**Try it**
Keep only the lines of the listing that include the word "which", and copy them.
****
(** The walk: the level and the entry that maps [va], if one does. *)
Fixpoint walk_at (h : gmap Z (list Z)) (l : nat) (v va : Z) : option (nat * Z) :=
  e ← entry_at h v (level_index l va);
  if e =? 0 then None
  else if large l e then Some (l, e)
  else match l with O => None | S l' => v' ← pv (frame_of e); walk_at h l' v' va end.

Definition walk (h : gmap Z (list Z)) (va : Z) : option (nat * Z) := walk_at h 3 root va.

(** The tables are whole pages, linked to addresses that resolve, each reached
    by one path only, and nothing else is in the heap. *)
Record tables_ok (h : gmap Z (list Z)) : Prop := {
  t_page p v : tbl h p = Some v -> exists t, h !! v = Some t /\ length t = 512%nat /\ Forall u64 t;
  t_link p v i e : tbl h p = Some v -> entry_at h v i = Some e -> e <> 0 ->
    large (3 - length p) e = false -> frame_of e <> 0 /\ is_Some (pv (frame_of e));
  t_inj p q v : tbl h p = Some v -> tbl h q = Some v -> p = q;
  t_own v t : h !! v = Some t -> exists p, tbl h p = Some v;
}.

Lemma entry_at_table h v t i : h !! v = Some t -> length t = 512%nat -> 0 <= i < 512 ->
  exists e, entry_at h v i = Some e /\ t !! Z.to_nat i = Some e.
Proof.
  intros Ht Hl Hi. destruct (lookup_lt_is_Some_2 t (Z.to_nat i)) as [e He]; [lia|].
  exists e. unfold entry_at. replace (0 <=? i) with true by lia. by rewrite Ht.
Qed.
(* ===== verification/EptProofs.v ===== *)
(** * Correctness of the EPT memory map

    The operations of [EptMmap.v] against the walk of [EptTables.v]: what each
    does to the mapping of every address, that the tables stay a tree whose
    pages are exactly the pages taken from the memory manager, and which
    failures are possible. *)
From S2P Require Import Prelude Bits EptEntry PageSource EptMmap EptTables.

Section EptProofs.
Context {A : Type} `{PageSourceLaws A}.
Local Open Scope vmm_scope.

Notation state := (mmap A).

(** ** The three table functions are one *)

Definition cache (l : nat) (s : state) : tpair :=
  match l with 0%nat => m_pt s | 1%nat => m_pd s | 2%nat => m_pdpt s | _ => m_pml4 s end.

Definition with_cache (l : nat) (s : state) (p : tpair) : state :=
  match l with 0%nat => with_pt s p | 1%nat => with_pd s p | 2%nat => with_pdpt s p | _ => with_pml4 s p end.

(** The entry that points to the table at [phys]. *)
Definition link_entry (e phys : Z) : Z :=
  enable pml4.execute_access (enable pml4.write_access (enable pml4.read_access
    (field_set pml4.phys_addr e phys))).

Definition map_tbl (l : nat) (i : Z) : M state unit :=
  s <- get ;;
  entry <- span_at (cache (S l) s) i ;;
  e <- read entry ;;
  if negb (e =? 0) then
    if phys_addr (cache l s) =? frame_of e then ret tt
    else p <- phys_to_pair (frame_of e) 512 ;; modify (fun s => with_cache l s p)
  else
    p <- allocate 512 ;;
    modify (fun s => with_cache l s p) ;;;
    write entry (link_entry e (phys_addr p)).

Lemma map_pdpt_tbl i : map_pdpt i = map_tbl 2 i.
Proof. done. Qed.
Lemma map_pd_tbl i : map_pd i = map_tbl 1 i.
Proof. done. Qed.
Lemma map_pt_tbl i : map_pt i = map_tbl 0 i.
Proof. done. Qed.

Lemma heap_with_cache l s p : heap (with_cache l s p) = heap s.
Proof. by destruct l as [|[|[|l]]]. Qed.
Lemma pool_with_cache l s p : pool (with_cache l s p) = pool s.
Proof. by destruct l as [|[|[|l]]]. Qed.
Lemma cache_with_cache_eq l s p : cache l (with_cache l s p) = p.
Proof. by destruct l as [|[|[|l]]]. Qed.
Lemma cache_with_cache_ne l l' s p : l <> l' -> (l <= 3)%nat -> (l' <= 3)%nat ->
  cache l' (with_cache l s p) = cache l' s.
Proof. intros. destruct l as [|[|[|[|l]]]], l' as [|[|[|[|l']]]]; done || lia. Qed.
Lemma cache_with_heap l s h : cache l (with_heap s h) = cache l s.
Proof. by destruct l as [|[|[|l]]]. Qed.
Lemma cache_with_pool l s a : cache l (with_pool s a) = cache l s.
Proof. by destruct l as [|[|[|l]]]. Qed.

(** ** The entry that links a table *)

Lemma link_entry_spec e phys : u64 e -> page_addr phys ->
  u64 (link_entry e phys) /\ link_entry e phys <> 0 /\ frame_of (link_entry e phys) = phys /\
  is_enabled pdpt.ps (link_entry e phys) = is_enabled pdpt.ps e.
Proof.
  intros He Hp. unfold link_entry, frame_of.
  assert (forall b m, 0 <= b < 12 -> flag_wf (Flag m b)) as Hwf by (unfold flag_wf; simpl; lia).
  assert (u64 (field_set pml4.phys_addr e phys)) by (eapply u64_field_set; [done|apply phys_addr_mask_is]).
  split_and!.
  - by repeat apply u64_enable.
  - apply enable_nonzero, Hwf. lia.
  - erewrite !field_get_enable; try apply phys_addr_mask_is; try (apply Hwf; lia); try (simpl; lia).
    by apply phys_addr_get_set.
  - rewrite !is_enabled_enable by (apply Hwf; lia). simpl.
    erewrite is_enabled_field_set; [|done|apply Hwf; lia|apply phys_addr_mask_is|simpl; lia]. done.
Qed.
(** A new chunk page keeps the base invariant. *)
Lemma base_grow others s a' v o' : oa_base others s -> ps_alloc s.1 = Some (v, a') ->
  oa_pages o' ≡ₚ v :: oa_pages s.2 -> m_size o' = m_size s.2 ->
  Forall (fun c => 0 <= os_index c <= 255) (m_objt_stack_top o') ->
  Forall (fun c => (length (ps_pool c) <= 255)%nat) (m_page_stack_top o') -> oa_base others (a', o').
Proof.
  intros Hb Ha Hp Hs H1 H2. destruct (take_page _ _ _ _ Hb Ha) as (? & ? & ? & Hok). destruct Hb.
  assert (list_to_set (oa_pages o') = {[v]} ∪ list_to_set (C := gset Z) (oa_pages s.2)) as E.
  { apply leibniz_equiv. by rewrite Hp. }
  split; cbn [fst snd]; try done.
  - by rewrite Hs.
  - rewrite E. by replace (others ∪ ({[v]} ∪ list_to_set (oa_pages s.2)))
      with ({[v]} ∪ (others ∪ list_to_set (C := gset Z) (oa_pages s.2))) by set_solver.
  - rewrite Hp. by constructor.
  - rewrite E. set_solver.
Qed.

(** Everything but the descriptors and their chunks is the same. *)
Record same_stacks (s s' : state) : Prop := {
  ss_free : m_free_stack_top s'.2 = m_free_stack_top s.2;
  ss_used : m_used_stack_top s'.2 = m_used_stack_top s.2;
  ss_pages : m_page_stack_top s'.2 = m_page_stack_top s.2;
  ss_size : m_size s'.2 = m_size s.2;
}.

Lemma oa_alloc_spec others s : oa_base others s ->
  (oa_alloc s = Err null_deref s /\ ps_alloc s.1 = None) \/
  exists v a', ps_alloc s.1 = Some (v, a') /\ oa_alloc s = Ok v (a', s.2).
Proof.
  intros Hb. unfold oa_alloc, oa_alloc_page, bind. destruct (ps_alloc s.1) as [[v a']|] eqn:Ea; [right|by left].
  destruct (take_page _ _ _ _ Hb Ea) as (Hv & _). exists v, a'. by replace (v =? 0) with false by lia.
Qed.

(** After the test at the head of [get_next_object] the top chunk has room. *)
Lemma object_room others s : oa_base others s ->
  let m := match m_objt_stack_top s.2 with
           | [] => expand_object_stack
           | c :: _ => if os_index c =? objtpool_size then expand_object_stack else ret tt
           end in
  (m s = Err null_deref s /\ ps_alloc s.1 = None) \/
  exists s1 c rest, m s = Ok tt s1 /\ m_objt_stack_top s1.2 = c :: rest /\ 0 <= os_index c < 255 /\
    oa_base others s1 /\ same_stacks s s1 /\ objects s1.2 = objects s.2.
Proof.
  intros Hb m. assert (m = expand_object_stack \/
    m = ret tt /\ exists c rest, m_objt_stack_top s.2 = c :: rest /\ 0 <= os_index c < 255) as [Hm|(Hm & c & rest & Hc & Hi)].
  { subst m. pose proof (ob_chunks _ _ Hb) as Hch. destruct (m_objt_stack_top s.2) as [|c rest] eqn:Hc; [by left|].
    unfold objtpool_size. destruct (Z.eqb_spec (os_index c) 255); [by left|right]. split; [done|].
    exists c, rest. split; [done|]. inversion Hch; subst. lia. }
  - rewrite Hm. unfold expand_object_stack, bind.
    destruct (oa_alloc_spec others s Hb) as [[-> Ha]|(v & a' & Ha & ->)]; [by left|right].
    eexists _, (ObjStack v 0), (m_objt_stack_top s.2). cbn [upd modify fst snd].
    split_and!; try done. eapply base_grow; [done..| |done| |apply Hb].
    + unfold oa_pages, object_pages. cbn. by rewrite <- !Permutation_middle.
    + constructor; [simpl; lia|apply Hb].
  - rewrite Hm. right. exists s, c, rest. do 5 (split; [done|]). done.
Qed.

Lemma get_next_object_spec others s : oa_base others s ->
  (get_next_object s = Err null_deref s /\ ps_alloc s.1 = None) \/
  exists s', get_next_object s = Ok (length (objects s.2)) s' /\ oa_base others s' /\
    same_stacks s s' /\ objects s'.2 = objects s.2 ++ [Object 0 None].
Proof.
  intros Hb. unfold get_next_object. rewrite bind_get.
  destruct (object_room others s Hb) as [[Herr Ha]|(s1 & c & rest & Hm & Hc & Hi & Hb1 & Hss & Ho)];
    [left; unfold bind; by rewrite Herr|right].
  erewrite (bind_ok _ _ _ _ _ Hm). rewrite bind_get, Hc. unfold objtpool_size.
  replace (os_index c <? 255) with true by lia. rewrite Ho. eexists. split; [done|].
  split; [|split; [by destruct Hss|cbn; by rewrite Ho]].
  destruct Hb1. unfold oa_pages, object_pages in *. rewrite Hc in *.
  split; cbn [fst snd m_size set_objects set_objt]; unfold oa_pages, object_pages; cbn; try done.
  inversion ob_chunks0; subst. constructor; [simpl; lia|done].
Qed.

(** The same for [get_next_page]. *)
Lemma page_room others s : oa_base others s ->
  let m := match m_page_stack_top s.2 with
           | [] => expand_page_stack
           | c :: _ => if Z.of_nat (length (ps_pool c)) =? pagepool_size then expand_page_stack else ret tt
           end in
  (m s = Err null_deref s /\ ps_alloc s.1 = None) \/
  exists s1 c rest, m s = Ok tt s1 /\ m_page_stack_top s1.2 = c :: rest /\
    (length (ps_pool c) < 255)%nat /\ oa_base others s1 /\ object_pages s1.2 = object_pages s.2 /\
    m_free_stack_top s1.2 = m_free_stack_top s.2 /\ m_used_stack_top s1.2 = m_used_stack_top s.2 /\
    m_size s1.2 = m_size s.2 /\ objects s1.2 = objects s.2.
Proof.
  intros Hb m. assert (m = expand_page_stack \/
    m = ret tt /\ exists c rest, m_page_stack_top s.2 = c :: rest /\ (length (ps_pool c) < 255)%nat) as [Hm|(Hm & c & rest & Hc & Hi)].
  { subst m. pose proof (ob_pages _ _ Hb) as Hch. destruct (m_page_stack_top s.2) as [|c rest] eqn:Hc; [by left|].
    unfold pagepool_size. destruct (Z.eqb_spec (Z.of_nat (length (ps_pool c))) 255); [by left|right]. split; [done|].
    exists c, rest. split; [done|]. inversion Hch; subst. lia. }
  - rewrite Hm. unfold expand_page_stack, bind.
    destruct (oa_alloc_spec others s Hb) as [[-> Ha]|(v & a' & Ha & ->)]; [by left|right].
    eexists _, (PageStack v []), (m_page_stack_top s.2). cbn [upd modify fst snd].
    split_and!; try done; [simpl; lia|]. eapply base_grow; [done..| |done|apply Hb|].
    + unfold oa_pages, object_pages. cbn. by rewrite <- !Permutation_middle.
    + constructor; [simpl; lia|apply Hb].
  - rewrite Hm. right. exists s, c, rest. do 8 (split; [done|]). done.
Qed.

(** A failed call leaves the stacks as they were. *)
Lemma get_next_page_spec others live s : oa_ok others live s ->
  (exists e s', get_next_page s = Err e s' /\ oa_ok others live s' /\
     (e = null_deref /\ ps_alloc s'.1 = None \/ e = runtime_error "object_allocator: out of memory")) \/
  exists page s', get_next_page s = Ok page s' /\ m_size s'.2 = m_size s.2 /\
    oa_inv others live (slots (m_size s.2) page) s'.
Proof.
  intros [Hb (fids & uids & Hf & Hu & Hnd & Hlen & Hsub)]. rewrite app_nil_r in Hsub.
  unfold get_next_page. rewrite bind_get.
  destruct (negb (m_max_pages s.2 =? 0) && (m_max_pages s.2 <=? m_pages_consumed s.2)).
  { left. eexists _, s. split; [done|]. split; [|by right]. split; [done|]. exists fids, uids. by rewrite app_nil_r. }
  erewrite bind_ok by done.
  destruct (page_room others s Hb) as [[Herr Ha]|(s1 & c & rest & Hm & Hc & Hi & Hb1 & Hp & E1 & E2 & E3 & E4)].
  { left. exists null_deref, s. split; [unfold bind; by rewrite Herr|]. split; [|by left].
    split; [done|]. exists fids, uids. by rewrite app_nil_r. }
  erewrite (bind_ok _ _ _ _ _ Hm).
  destruct (ps_alloc s1.1) as [[v a']|] eqn:Ha.
  2: { left. exists null_deref, s1. split; [unfold bind, oa_alloc_page; by rewrite Ha|]. split; [|by left]. split; [done|].
       exists fids, uids. rewrite app_nil_r, E1, E2, E3, E4, Hp. done. }
  right. erewrite (bind_ok _ _ v s1 (a', s1.2)) by (unfold oa_alloc_page; by rewrite Ha).
  rewrite bind_get. cbn [fst snd]. rewrite Hc. unfold pagepool_size.
  replace (Z.of_nat (length (ps_pool c)) <? 255) with true by lia.
  eexists v, _. split; [done|]. cbn [fst snd upd modify]. split; [done|]. 
  assert (object_pages (set_pages s1.2 (PageStack (ps_page c) (ps_pool c ++ [v]) :: rest) (add64 (m_pages_consumed s1.2) 1))
    ≡ₚ v :: object_pages s1.2) as Hpg.
  { unfold object_pages. cbn. rewrite Hc. cbn. rewrite <- app_assoc. cbn [app]. by rewrite <- Permutation_middle. }
  split.
  - eapply base_grow; [done..| |done|apply Hb1|].
    + unfold oa_pages. rewrite Hpg. cbn. rewrite Hc. done.
    + pose proof (ob_pages _ _ Hb1) as Hch. rewrite Hc in Hch. inversion Hch; subst. cbn.
      constructor; [cbn; rewrite length_app; simpl; lia|done].
  - exists fids, uids. cbn [fst snd objects m_free_stack_top m_used_stack_top m_size set_pages].
    rewrite E1, E2, E3, E4. split_and!; try done. rewrite Hpg. cbn [flat_map]. rewrite Hp.
    rewrite (Permutation_app_comm (slots _ _)), app_assoc. by apply submseteq_app.
Qed.

(** ** Filling the free stack *)

Lemma oa_inv_drop others live rem s : oa_inv others live rem s -> oa_ok others live s.
Proof.
  intros [Hb (fids & uids & ? & ? & ? & ? & Hsub)]. split; [done|]. exists fids, uids. split_and!; try done.
  rewrite app_nil_r. etrans; [|done]. rewrite app_assoc. by apply submseteq_inserts_r.
Qed.

Lemma oa_base_objects others a o objs f u : oa_base others (a, o) ->
  oa_base others (a, set_objects (set_free (set_used o u) f) objs).
Proof. intros []. by split. Qed.
(* ===== verification/MemMgr.v ===== *)
(** * The memory manager

    Models [bareflank/bfvmm/src/memory_manager/memory_manager.cpp]: the page,
    huge and memory-map pools, the nine slabs and the virtual/physical maps,
    with the C allocation functions on top. *)
From S2P Require Import Prelude Bits EptEntry Buddy PageSource ObjAlloc.

Definition PAGE_POOL_K : Z := 15.
Definition HUGE_POOL_K : Z := 15.
Definition MEM_MAP_POOL_K : Z := 15.
Definition MEM_MAP_POOL_START : Z := 0x200000.

(** [virt_t] and [phys_t]: the other address and the attributes. *)
Record virt_t := Virt { vphys : Z; vattr : Z }.
Record phys_t := Phys { pvirt : Z; pattr : Z }.

(** The page pool and the maps: what [alloc_page], [free_page] and the address
    conversions work on. *)
Record pages := Pages {
  g_page_pool : buddy;
  m_virt_map : gmap Z virt_t;
  m_phys_map : gmap Z phys_t;
}.

(** [alloc_page] of the class: every exception becomes a null pointer. *)
Definition page_alloc (a : pages) : option (Z * pages) :=
  match allocate BAREFLANK_PAGE_SIZE (g_page_pool a) with
  | Ok p b => Some (p, Pages b (m_virt_map a) (m_phys_map a))
  | Err _ _ => None
  end.

Definition page_free (ptr : Z) (a : pages) : pages :=
  Pages (out_state (deallocate ptr (g_page_pool a))) (m_virt_map a) (m_phys_map a).

Definition virt_to_phys_opt (a : pages) (virt : Z) : option Z :=
  match m_virt_map a !! upper12 virt with
  | Some e => Some (Z.lor (vphys e) (lower12 virt))
  | None => None
  end.

Definition phys_to_virt_opt (a : pages) (phys : Z) : option Z :=
  match m_phys_map a !! upper12 phys with
  | Some e => Some (Z.lor (pvirt e) (lower12 phys))
  | None => None
  end.

(** The members of [memory_manager]; [slabs] are [slab010] to [slab800] in the
    order of their sizes. *)
Record mm := MM {
  mm_pages : pages;
  g_huge_pool : buddy;
  g_mem_map_pool : buddy;
  slabs : list oalloc;
}.

Definition slab_sizes : list Z :=
  [0x010; 0x020; 0x030; 0x040; 0x080; 0x100; 0x200; 0x400; 0x800].

#[export] Instance pages_source : PageSource pages := {
  ps_alloc := page_alloc;
  ps_free := page_free;
  ps_phys := virt_to_phys_opt;
  ps_virt := phys_to_virt_opt;
}.

Section MemMgr.
Local Open Scope vmm_scope.

Definition with_pages (s : mm) p := MM p (g_huge_pool s) (g_mem_map_pool s) (slabs s).
Definition with_huge (s : mm) p := MM (mm_pages s) p (g_mem_map_pool s) (slabs s).
Definition with_mem_map (s : mm) p := MM (mm_pages s) (g_huge_pool s) p (slabs s).

(** The constructor: the pools over their static buffers, the slabs empty. *)
Definition memory_manager (page_buffer huge_buffer : Z) : mm :=
  MM (Pages (buddy_allocator page_buffer PAGE_POOL_K (replicate (2 ^ 16 - 1) node_zero)) ∅ ∅)
     (buddy_allocator huge_buffer HUGE_POOL_K (replicate (2 ^ 16 - 1) node_zero))
     (buddy_allocator MEM_MAP_POOL_START MEM_MAP_POOL_K (replicate (2 ^ 16 - 1) node_zero))
     (map (fun size => OAlloc [] None None [] [] size 0 0) slab_sizes).

(** The C++ exceptions, which a [catch (...)] stops; a wild or null pointer it
    does not. *)
Definition is_exception (e : exn) : bool :=
  match e with null_deref | stack_overflow | out_of_range => false | _ => true end.

(** [try { m } catch (...) { }] followed by [return nullptr]. *)
Definition or_null (m : M mm Z) : M mm Z :=
  catch m (fun e => if is_exception e then ret 0 else throw e).

(** Running an operation of one slab or of one pool. *)
Definition in_slab {B} (i : nat) (m : M (pages * oalloc) B) : M mm B := fun s =>
  match slabs s !! i with
  | None => Err out_of_range s
  | Some o =>
      match m (mm_pages s, o) with
      | Ok b (a, o') => Ok b (MM a (g_huge_pool s) (g_mem_map_pool s) (<[i := o']> (slabs s)))
      | Err e (a, o') => Err e (MM a (g_huge_pool s) (g_mem_map_pool s) (<[i := o']> (slabs s)))
      end
  end.

Definition in_pages {B} (m : M buddy B) : M mm B := fun s =>
  match m (g_page_pool (mm_pages s)) with
  | Ok b p => Ok b (with_pages s (Pages p (m_virt_map (mm_pages s)) (m_phys_map (mm_pages s))))
  | Err e p => Err e (with_pages s (Pages p (m_virt_map (mm_pages s)) (m_phys_map (mm_pages s))))
  end.
Definition in_huge {B} (m : M buddy B) : M mm B := fun s =>
  match m (g_huge_pool s) with
  | Ok b p => Ok b (with_huge s p) | Err e p => Err e (with_huge s p) end.
Definition in_mem_map {B} (m : M buddy B) : M mm B := fun s =>
  match m (g_mem_map_pool s) with
  | Ok b p => Ok b (with_mem_map s p) | Err e p => Err e (with_mem_map s p) end.

Definition mm_alloc_page : M mm Z := or_null (in_pages (allocate BAREFLANK_PAGE_SIZE)).

Definition alloc_map (size : Z) : M mm Z := or_null (in_mem_map (allocate size)).

(** The first slab whose objects hold [size] bytes: the chain of tests of
    [alloc]. *)
Fixpoint find_slab (size : Z) (l : list Z) (i : nat) : option nat :=
  match l with
  | [] => None
  | z :: l' => if size <=? z then Some i else find_slab size l' (S i)
  end.

Definition alloc (size : Z) : M mm Z :=
  if size =? 0 then ret 0
  else or_null
    (match find_slab size slab_sizes 0 with
     | Some i => in_slab i oa_allocate
     | None =>
         if BAREFLANK_PAGE_SIZE <? size then in_huge (allocate size) else mm_alloc_page
     end).

(** The first slab that contains [ptr]. *)
Fixpoint slab_of (ptr : Z) (l : list oalloc) (i : nat) : option nat :=
  match l with
  | [] => None
  | o :: l' => if oa_contains ptr o then Some i else slab_of ptr l' (S i)
  end.

Definition mm_free_page (ptr : Z) : M mm unit := in_pages (deallocate ptr).

Definition free (ptr : Z) : M mm unit :=
  s <- get ;;
  match slab_of ptr (slabs s) 0 with
  | Some i => in_slab i (oa_deallocate ptr)
  | None =>
      if contains ptr (g_huge_pool s) then in_huge (deallocate ptr) else mm_free_page ptr
  end.

Definition free_map (ptr : Z) : M mm unit := in_mem_map (deallocate ptr).

Definition size_page (ptr : Z) : M mm Z :=
  s <- get ;;
  if contains ptr (g_page_pool (mm_pages s)) then in_pages (block_size ptr) else ret 0.

Definition size_map (ptr : Z) : M mm Z :=
  s <- get ;;
  if contains ptr (g_mem_map_pool s) then in_mem_map (block_size ptr) else ret 0.

Definition mm_size (ptr : Z) : M mm Z :=
  s <- get ;;
  match slab_of ptr (slabs s) 0 with
  | Some i => gets (fun s => from_option (oa_size ptr) 0 (slabs s !! i))
  | None =>
      if contains ptr (g_huge_pool s) then in_huge (block_size ptr) else size_page ptr
  end.

Definition virtint_to_physint (virt : Z) : M mm Z := fun s =>
  match virt_to_phys_opt (mm_pages s) virt with
  | Some p => Ok p s | None => Err (runtime_error "virtint_to_physint failed: ") s end.

Definition physint_to_virtint (phys : Z) : M mm Z := fun s =>
  match phys_to_virt_opt (mm_pages s) phys with
  | Some v => Ok v s | None => Err (runtime_error "physint_to_virtint failed: ") s end.

(** [m_virt_map.erase(virt); m_phys_map.erase(phys)] *)
Definition erase_md (virt phys : Z) (s : mm) : mm :=
  with_pages s (Pages (g_page_pool (mm_pages s)) (delete virt (m_virt_map (mm_pages s)))
    (delete phys (m_phys_map (mm_pages s)))).

(** [add_md]; the [on_failure] action runs when the body throws. *)
Definition add_md (virt phys attr : Z) : M mm unit :=
  catch
    (expects (lower12 virt =? 0) ;;;
     expects (lower12 phys =? 0) ;;;
     s <- get ;;
     match m_virt_map (mm_pages s) !! virt with
     | Some _ => throw (runtime_error "memory_manager::add_md: virt already added: ")
     | None =>
         match m_phys_map (mm_pages s) !! phys with
         | Some _ => throw (runtime_error "memory_manager::add_md: phys already added: ")
         | None =>
             put (with_pages s (Pages (g_page_pool (mm_pages s))
               (<[virt := Virt phys attr]> (m_virt_map (mm_pages s)))
               (<[phys := Phys virt attr]> (m_phys_map (mm_pages s)))))
         end
     end)
    (fun e => modify (erase_md virt phys) ;;; throw e).

Definition remove_md (virt phys : Z) : M mm unit :=
  expects (lower12 virt =? 0) ;;;
  expects (lower12 phys =? 0) ;;;
  modify (erase_md virt phys).

(** [memory_descriptor]: physical, virtual, attributes. *)
Definition descriptors (s : mm) : list (Z * Z * Z) :=
  map (fun p => (vphys p.2, p.1, vattr p.2)) (map_to_list (m_virt_map (mm_pages s))).

Definition malloc_r (size : Z) : M mm Z := alloc size.
Definition free_r (ptr : Z) : M mm unit := free ptr.

(** [_calloc_r]: the pointer and the number of bytes it sets to zero. *)
Definition calloc_r (nmemb size : Z) : M mm (Z * Z) :=
  ptr <- alloc (mul64 nmemb size) ;;
  if negb (ptr =? 0) then ret (ptr, mul64 nmemb size) else ret (0, 0).

(** [_realloc_r]: the pointer and the number of bytes it copies to it. *)
Definition realloc_r (ptr size : Z) : M mm (Z * Z) :=
  old_sze <- mm_size ptr ;;
  new_ptr <- alloc size ;;
  if (new_ptr =? 0) || (old_sze =? 0) then ret (0, 0)
  else if negb (ptr =? 0) then
    free ptr ;;; ret (new_ptr, if old_sze <? size then old_sze else size)
  else ret (new_ptr, 0).

End MemMgr.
****
**Exercise result**
    pages are exactly the pages taken from the memory manager, and which
(** The C++ exceptions, which a [catch (...)] stops; a wild or null pointer it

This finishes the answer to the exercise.